How can I mitigate "ICMP Timestamp"? : Fortra's Beyond Security

To filter out the ICMP timestamp requests (type 13) and replies (type 14) do the following based on your platform:

HP-UX

Execute the following command:

ndd -set /dev/ip ip_respond_to_timestamp_broadcast 0

The easiest and most effective solution is to configure your firewall to block incoming and outgoing ICMP packets with ICMP types 13 (timestamp request) and 14 (timestamp response).

Cisco IOS

Use ACLs to block ICMP types 13 and 14. For example:

deny icmp any any 13 deny icmp any any 14

It is generally preferable to use ACLs that block everything by default and then selectively allow certain types of traffic in. For example, block everything and then only allow ICMP unreachable, ICMP echo reply, ICMP time exceeded, and ICMP source quench:

permit icmp any any unreachable permit icmp any any echo-reply permit icmp any any time-exceeded permit icmp any any source-quench

The easiest and most effective solution is to configure your firewall to block incoming and outgoing ICMP packets with ICMP types 13 (timestamp request) and 14 (timestamp response).

SGI Irix

IRIX does not offer a way to disable ICMP timestamp responses. Therefore, you should block ICMP on the affected host using ipfilterd, and/or block it at any external firewalls.

The easiest and most effective solution is to configure your firewall to block incoming and outgoing ICMP packets with ICMP types 13 (timestamp request) and 14 (timestamp response).

Linux

Linux offers neither a sysctl nor a /proc/sys/net/ipv4 interface to disable ICMP timestamp responses. Therefore, you should block ICMP on the affected host using iptables, and/or block it at the firewall.

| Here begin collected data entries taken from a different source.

(** The agent's status, its session, and the events so far. *)
Record world := mkWorld {
  status : networkStatus;
  sess : Session;
  trace : list event;
}.

(** A computation changes the world and returns or panics. *)
Inductive result (A : Type) :=
| Done (a : A)
| Panic (v : string).
Arguments Done {A} a.
Arguments Panic {A} v.

Definition M (A : Type) : Type := world -> result A * world.

Definition ret {A} (a : A) : M A := fun w => (Done a, w).

Definition bind {A B} (c : M A) (k : A -> M B) : M B :=
  fun w =>
    match c w with
    | (Done a, w') => k a w'
    | (Panic v, w') => (Panic v, w')
    end.

Notation "x <- c ;; k" := (bind c (fun x => k))
  (at level 62, c at next level, right associativity).
Notation "c ;;; k" := (bind c (fun _ => k))
  (at level 62, right associativity).

Definition emit (e : event) : M unit :=
  fun w => (Done tt, mkWorld (status w) (sess w) (trace w ++ [e])).

Definition log (l : level) (s : string) : M unit := emit (ELog l (Text s)).

Definition panic {A} (v : string) : M A := fun w => (Panic v, w).

Definition getSession : M Session := fun w => (Done (sess w), w).

Definition putSession (s : Session) : M unit :=
  fun w => (Done tt, mkWorld (status w) s (trace w)).

Definition setStatus (st : networkStatus) : M unit :=
  fun w => (Done tt, mkWorld st (sess w) (trace w)).

(** [defer func() { if err := recover(); err != nil { log.Errorf(...) } }()] *)
Definition recover (c : M unit) : M unit :=
  fun w =>
    match c w with
    | (Done _, w') => (Done tt, w')
    | (Panic v, w') => log Error ("processMessage Error: " +:+ v) w'
    end.

(** Modelled from the spec: the agent is not part of the embedded file.
    Section 5: closing sets the agent's status to [closed]. *)
Definition close : M unit := emit EClose ;;; setStatus statusClosed.

Section Dispatch.

Variable env : Env.
Variable hs : handlerService.

(** [a.Send(data)] *)
Definition Send (data : bytes) : M (option error) :=
  fun w => (Done (socketWrite env (status w) data),
            mkWorld (status w) (sess w) (trace w ++ [ESend data])).

(** [m.method.Func.Call(...)] with the receiver, the session and the
    data; a panic of the handler unwinds through the caller. *)
Definition call (svc : string) (m : handlerMethod) (arg : argument)
  : M (list (option error)) :=
  s <- getSession ;;
  emit (EInvoke svc (Name (method m)) s arg) ;;;
  match Func (method m) s arg with
  | (s', Returns r) => putSession s' ;;; ret r
  | (s', Panics v) => putSession s' ;;; panic v
  end.

(** The [data] a handler is called with: the payload itself for a raw
    method, otherwise [reflect.New(m.dataType.Elem())] filled by the
    serializer.  [None]: [Elem] panics on a type that has no element
    type. *)
Definition argumentFor (m : handlerMethod) (msg : Message)
  : option (argument + error) :=
  if raw m then Some (inl (Raw (m_Data msg)))
  else
    match dataType m with
    | Pointer elem =>
        match Deserialize env (m_Data msg) elem with
        | Some e => Some (inr e)
        | None => Some (inl (Decoded elem (m_Data msg)))
        end
    | _ => None
    end.

(** [func (hs *handlerService) localProcess(session, route, msg)] *)
Definition localProcess (r : Route) (msg : Message) : M unit :=
  match services hs !! Service r with
  | None => log Info ("handler: service: " +:+ Service r +:+ " not found")
  | Some s =>
      match handlerMethods s !! Method r with
      | None =>
          log Info ("handler: " +:+ Service r +:+
                    " does not contain method: " +:+ Method r)
      | Some m =>
          match argumentFor m msg with
          | None => panic "reflect: Elem of invalid type"
          | Some (inr e) => log Error ("deserialize error: " +:+ e)
          | Some (inl arg) =>
              out <- call (name s) m arg ;;
              match out with
              | Some e :: _ => log Error e
              | _ => ret tt
              end
          end
      end
  end.

(** [func (hs *handlerService) remoteProcess(session, route, msg)] *)
Definition remoteProcess (r : Route) (msg : Message) : M unit :=
  s <- getSession ;;
  emit (ECall Sys r s (m_Data msg)) ;;;
  match clusterCall env Sys r s (m_Data msg) with
  | (_, Some e) => log Error e
  | (_, None) => ret tt
  end.

(** The part of [processMessage] after the switch on the type. *)
Definition dispatch (msg : Message) : M unit :=
  emit (ELog Debug (Msg msg)) ;;;
  match route.Decode (m_Route msg) with
  | inr e => log Error e
  | inl r =>
      let r :=
        if decide (ServerType r = EmptyString)
        then mkRoute (appConfigType env) (Service r) (Method r)
        else r in
      if decide (ServerType r = appConfigType env)
      then localProcess r msg
      else remoteProcess r msg
  end.

(** [func (hs *handlerService) processMessage(session, msg)] *)
Definition processMessage (msg : Message) : M unit :=
  recover
    match m_Type msg with
    | Request =>
        s <- getSession ;; putSession (setLastID (m_ID msg) s) ;;;
        dispatch msg
    | Notify =>
        s <- getSession ;; putSession (setLastID 0 s) ;;;
        dispatch msg
    | _ => log Error "invalid message type"
    end.

(** The body of the handshake reply. *)
Definition handshakeReply : json.value :=
  json.Object
    [("code", json.Int 200);
     ("sys", json.Object [("heartbeat", json.Float (heartbeatSeconds env))])].

(** [func (hs *handlerService) processPacket(a *agent, p *packet.Packet)].
    [json.Marshal] cannot fail on the reply, a map of numbers, so the
    branch that logs its error is never taken. *)
Definition processPacket (p : Packet) : M unit :=
  match p_Type p with
  | x01 =>
      setStatus statusHandshake ;;;
      let data := list_byte_of_string (json.Marshal handshakeReply) in
      let rp := mkPacket Handshake (len data) data in
      (match Pack rp with
       | (_, Some e) => log Error e ;;; close
       | (_, None) => ret tt
       end) ;;;
      err <- Send (fst (Pack rp)) ;;
      match err with
      | Some e => log Error e ;;; close
      | None => ret tt
      end
  | x02 => setStatus statusWorking
  | x04 =>
      match messageDecode env (p_Data p) with
      | inr e => log Error e
      | inl m => processMessage m ;;; emit EHeartbeat
      end
  | x03 => emit EHeartbeat
  | _ => log Info "invalid packet type" ;;; close
  end.

(** [processPacket] on the packets [ps], one after the other: what the
    processing goroutine of [Handle] does with the packets it takes from
    the channel.  The goroutine itself, with its end signal and with
    entries that carry no packet, is [behaviour.goroutine]. *)
Fixpoint processor (ps : list Packet) : M unit :=
  match ps with
  | [] => ret tt
  | p :: ps' => processPacket p ;;; processor ps'
  end.

End Dispatch.

End network.

(* ===================================================================== *)
(** * Reading a trace *)
(* ===================================================================== *)

Module observe.

Import session message route network.

Definition isSend (e : event) : bool :=
  match e with ESend _ => true | _ => false end.

Definition isClose (e : event) : bool :=
  match e with EClose => true | _ => false end.

Definition isCall (e : event) : bool :=
  match e with ECall _ _ _ _ => true | _ => false end.

Definition isInvoke (e : event) : bool :=
  match e with EInvoke _ _ _ _ => true | _ => false end.

(** The session a handler or the cluster was handed. *)
Definition seenSession (e : event) : option Session :=
  match e with
  | ECall _ _ s _ | EInvoke _ _ s _ => Some s
  | _ => None
  end.

(** The [LastID] that [processMessage] stores for a message. *)
Definition lastIDFor (msg : Message) : Z :=
  match m_Type msg with
  | Request => m_ID msg
  | _ => 0%Z
  end.

Definition routable (msg : Message) : bool :=
  match m_Type msg with
  | Request | Notify => true
  | _ => false
  end.

(** The world [dispatch] starts from: [LastID] stored. *)
Definition stored (msg : Message) (w : world) : world :=
  mkWorld (status w) (setLastID (lastIDFor msg) (sess w)) (trace w).

Definition withStatus (st : networkStatus) (w : world) : world :=
  mkWorld st (sess w) (trace w).

Definition isLocal (env : Env) (r : Route) : bool :=
  bool_decide (ServerType r = EmptyString \/ ServerType r = appConfigType env).

(** The route a local handler is looked up with. *)
Definition localRoute (env : Env) (r : Route) : Route :=
  mkRoute (appConfigType env) (Service r) (Method r).

(** No event of [t] writes to the socket or closes the agent. *)
Definition silent (t : list event) : bool :=
  forallb (fun e => negb (isSend e) && negb (isClose e)) t.

Definition noInvoke (t : list event) : bool :=
  forallb (fun e => negb (isInvoke e)) t.

Definition noCall (t : list event) : bool :=
  forallb (fun e => negb (isCall e)) t.

(** Every handler and every cluster call of [t] was handed session [s]. *)
Definition handedOnly (s : Session) (t : list event) : Prop :=
  forall e s', In e t -> seenSession e = Some s' -> s' = s.

(** A computation that neither reads nor writes the agent's status. *)
Definition statusBlind {A} (c : M A) : Prop :=
  forall st w, c (withStatus st w) = (fst (c w), withStatus st (snd (c w))).

(** [Register] allocates a nil map before anything else. *)
Definition allocated (hs : handlerService) : handlerService :=
  match serviceMap hs with
  | None => mkHandlerService (Some ∅)
  | Some _ => hs
  end.

(** The four ways [Register] rejects a component. *)
Definition rejected (hs : handlerService) (c : Component) : Prop :=
  indirectName c = EmptyString \/
  isExported (indirectName c) = false \/
  is_Some (services hs !! indirectName c) \/
  suitableHandlerMethods (methods c) true = ∅.

(** The service [Register] builds for a component. *)
Definition serviceOf (c : Component) : service :=
  mkService (indirectName c) c (suitableHandlerMethods (methods c) true).

(** The text of the handshake reply for a heartbeat interval. *)
Definition handshakePrefix : string :=
  "{" +:+ json.quote +:+ "code" +:+ json.quote +:+ ":200," +:+
  json.quote +:+ "sys" +:+ json.quote +:+ ":{" +:+
  json.quote +:+ "heartbeat" +:+ json.quote +:+ ":".

Definition handshakeText (seconds : string) : string :=
  handshakePrefix +:+ seconds +:+ "}}".

End observe.

(* ===================================================================== *)
(** * A small node used in the examples *)
(* ===================================================================== *)

Module example.

Import packet session message route network.

(** [func (e *Echo) Say(s *session.Session, req *SayReq) error] *)
Definition Say : reflectMethod :=
  mkMethod "Say" [SessionPtr; Pointer "SayReq"] [ErrorType]
    (fun s _ => (s, Returns [None])).

(** [func (e *Echo) Boom(s *session.Session, data []byte)], which panics. *)
Definition Boom : reflectMethod :=
  mkMethod "Boom" [SessionPtr; ByteSlice] []
    (fun s _ => (s, Panics "boom")).

(** [&Echo{}] *)
Definition Echo : Component :=
  mkComponent "*main.Echo" "Echo" [Say; Boom] [Say; Boom].

(** [Echo{}]: the methods have pointer receivers. *)
Definition EchoValue : Component :=
  mkComponent "main.Echo" "Echo" [] [Say; Boom].

Definition registry : handlerService := fst (Register newHandlerService Echo).

Definition sayRequest : Message := mkMessage Request 7 "Echo.Say" [x7b; x7d].
Definition boomRequest : Message := mkMessage Request 9 "Echo.Boom" [x00].
Definition unknownRequest : Message := mkMessage Request 11 "nope.none" [].
Definition joinRequest : Message := mkMessage Request 3 "chat.room.join" [x68; x69].
Definition pushMessage : Message := mkMessage Push 0 "Echo.Say" [].

(** A stand-in for [message.Decode]: the first payload byte selects the
    message. *)
Definition decode (data : bytes) : Message + error :=
  match data with
  | x01 :: _ => inl sayRequest
  | x02 :: _ => inl boomRequest
  | x03 :: _ => inl unknownRequest
  | x04 :: _ => inl joinRequest
  | _ => inr "Truncated"
  end.

(** A connector node: 30 seconds heartbeat, a cluster that answers
    every call with two bytes, a socket that accepts every write. *)
Definition node : Env :=
  mkEnv "connector" "30" decode (fun _ _ => None)
    (fun _ _ _ _ => ([x6f; x6b], None)) (fun _ _ => None).

(** The same node behind a socket that refuses every write. *)
Definition brokenNode : Env :=
  mkEnv "connector" "30" decode (fun _ _ => None)
    (fun _ _ _ _ => ([x6f; x6b], None)) (fun _ _ => Some "broken pipe").

(** A fresh agent: status [start], session 1. *)
Definition fresh : world := mkWorld statusStart (mkSession 1 0 0) [].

For example: ipchains

-A input -p icmp --icmp-type timestamp-request -j DROP ipchains -A output -p icmp --icmp-type timestamp-reply -j DROP

The easiest and most effective solution is to configure your firewall to block incoming and outgoing ICMP packets with ICMP types 13 (timestamp request) and 14 (timestamp response).

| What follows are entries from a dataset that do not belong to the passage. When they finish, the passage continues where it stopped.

Definition jsonRequest (body : Json) : Request string :=
  {| contentTypeHeader := Some "application/json";
     jsonBody := inr body;
     formEntries := inl "not a form" |}.

End DemoRoutes.

(* ================================================================== *)
(** * Properties *)

(** ** The normaliser, branch by branch *)

Lemma returned_eq {E A} (a b : A) : @inr E A a = inr b -> a = b.
Proof. intro H. injection H as H. exact H. Qed.

Section NormalizerFacts.

Variable extname : string -> string.

Lemma overLimit_true (bytes : Q) :
  overLimit bytes = true <-> (inject_Z MAX_UPLOAD_BYTES < bytes)%Q.
Proof.
  unfold overLimit. rewrite negb_true_iff. split; intro H.
  - apply Qnot_le_lt. intro Hle. apply Qle_bool_iff in Hle. congruence.
  - destruct (Qle_bool bytes (inject_Z MAX_UPLOAD_BYTES)) eqn:E; [|reflexivity].
    apply Qle_bool_iff in E. exfalso. exact (Qlt_not_le _ _ H E).
Qed.

Lemma normalizeUpload_bad_name index upload e :
  displayName index upload = inl e ->
  normalizeUpload extname index upload = inl e.
Proof. intro H. unfold normalizeUpload. rewrite H. reflexivity. Qed.

Lemma normalizeUpload_buffer index upload name buffer :
  displayName index upload = inr name ->
  bufferCandidate upload = Some buffer ->
  normalizeUpload extname index upload =
    if overLimit (declaredOrMeasured upload buffer)
    then inl (Error (sizeLimitMessage index upload))
    else inr (Upload.make
                ("upload-" ++ JsString.ofNat (index + 1)) name
                (if isNullish (Raw.detail upload) then VString "high"
                 else Raw.detail upload)
                (Some buffer)
                (Some match explicitMime upload with
                      | Some mime => mime
                      | None =>
                          match lookup MIME_LOOKUP
                                  (JsString.toLowerCase (extname name)) with
                          | Some mime => mime
                          | None => "application/octet-stream"
                          end
                      end)
                (Some (declaredOrMeasured upload buffer))
                (nonEmpty (trimmedOrEmpty (Raw.dataUrl upload)))
                None None
                (orElse (slashTrimmed (Raw.blobPathname upload))
                        (slashTrimmed (Raw.blobPath upload)))).
Proof. intros Hn Hb. unfold normalizeUpload. rewrite Hn, Hb. reflexivity. Qed.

Microsoft Windows NT, Microsoft Windows NT Workstation, Microsoft Windows NT Server, Microsoft Windows NT Advanced Server, Microsoft Windows NT Server, Enterprise Edition, Microsoft Windows NT Server, Terminal Server Edition

Windows NT does not provide a way to block ICMP packets. Therefore, you should block them at the firewall.

The easiest and most effective solution is to configure your firewall to block incoming and outgoing ICMP packets with ICMP types 13 (timestamp request) and 14 (timestamp response).

OpenBSD

Set the net.inet.icmp.tstamprepl sysctl variable to 0.

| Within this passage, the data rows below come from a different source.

(** The scheme, when the text before the first colon is one. *)
Definition split_scheme (url default : pystr) : pystr * pystr :=
  match partition (chr ":") url with
  | Some (c :: before, after) =>
      if is_ascii_alpha c && forallb scheme_char (c :: before)
      then (lower (c :: before), after)
      else (default, url)
  | _ => (default, url)
  end.

(** [urlsplit(url, scheme)].  It raises [ValueError] on a network
    location with an unmatched square bracket.  (CPython also checks
    network locations that contain non-ASCII characters under NFKC
    normalisation, and from 3.11.4 the text inside the brackets; neither
    check is modelled, such hosts are accepted here.) *)
Definition urlsplit (url default : pystr) : result ParseResult :=
  let url := remove_unsafe (lstrip_c0 url) in
  let default := remove_unsafe (strip (map N.of_nat (seq 0 33)) default) in
  let (scheme, url) := split_scheme url default in
  netloc_url <-
    (if startswith url (py "//") then
       let (netloc, url) := splitnetloc (skipn 2 url) in
       if xorb (char_in (chr "[") netloc) (char_in (chr "]") netloc)
       then Raise (ValueError (py "Invalid IPv6 URL"))
       else Return (netloc, url)
     else Return ([], url)) ;;
  let (netloc, url) := netloc_url : pystr * pystr in
  let (url, fragment) :=
    match partition (chr "#") url with
    | Some (u, f) => (u, f)
    | None => (url, [])
    end in
  let (url, query) :=
    match partition (chr "?") url with
    | Some (u, q) => (u, q)
    | None => (url, [])
    end in
  Return {| scheme := scheme; netloc := netloc; path := url; params := [];
            query := query; fragment := fragment |}.

(** [_splitparams(url)], called when [';' in url]: the parameters of the
    last path segment. *)
Definition splitparams (url : pystr) : pystr * pystr :=
  if char_in (chr "/") url then
    (* i = url.find(';', url.rfind('/')) *)
    let segments := split (chr "/") url in
    let last_segment := last segments [] in
    let front := removelast segments in
    match partition (chr ";") last_segment with
    | Some (before, after) => (join (py "/") (front ++ [before]), after)
    | None => (url, [])
    end
  else
    match partition (chr ";") url with
    | Some (before, after) => (before, after)
    | None => (url, [])
    end.

(** [urlparse(url, scheme)]. *)
Definition urlparse (url default : pystr) : result ParseResult :=
  r <- urlsplit url default ;;
  if str_in (scheme r) uses_params && char_in (chr ";") (path r) then
    let (url, params) := splitparams (path r) in
    Return {| scheme := scheme r; netloc := netloc r; path := url;
              params := params; query := query r; fragment := fragment r |}
  else Return r.

(** [urlunparse]: the parameters are put back behind the path, then
    [urlunsplit] reassembles the URL. *)
Definition urlunparse (r : ParseResult) : pystr :=
  let url :=
    if truthy (params r) then path r ++ py ";" ++ params r else path r in
  let url :=
    if truthy (netloc r)
       || (truthy (scheme r) && str_in (scheme r) uses_netloc
           && negb (startswith url (py "//")))
    then
      let url :=
        if truthy url && negb (startswith url (py "/"))
        then py "/" ++ url else url in
      py "//" ++ netloc r ++ url
    else url in
  let url := if truthy (scheme r) then scheme r ++ py ":" ++ url else url in
  let url := if truthy (query r) then url ++ py "?" ++ query r else url in
  if truthy (fragment r) then url ++ py "#" ++ fragment r else url.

sysctl -w net.inet.icmp.tstamprepl=0

The easiest and most effective solution is to configure your firewall to block incoming and outgoing ICMP packets with ICMP types 13 (timestamp request) and 14 (timestamp response).

Cisco PIX

A properly configured PIX firewall should never respond to ICMP packets on its external interface. In PIX Software versions 4.1(6) until 5.2.1, ICMP traffic to the PIX's internal interface is permitted; the PIX cannot be configured to NOT respond. Beginning in PIX Software version 5.2.1, ICMP is still permitted on the internal interface by default, but ICMP responses from its internal interfaces can be disabled with the icmp command, as follows, where is the name of the internal interface:

icmp deny any 13 icmp deny any 14

Save the configuration when you are finished.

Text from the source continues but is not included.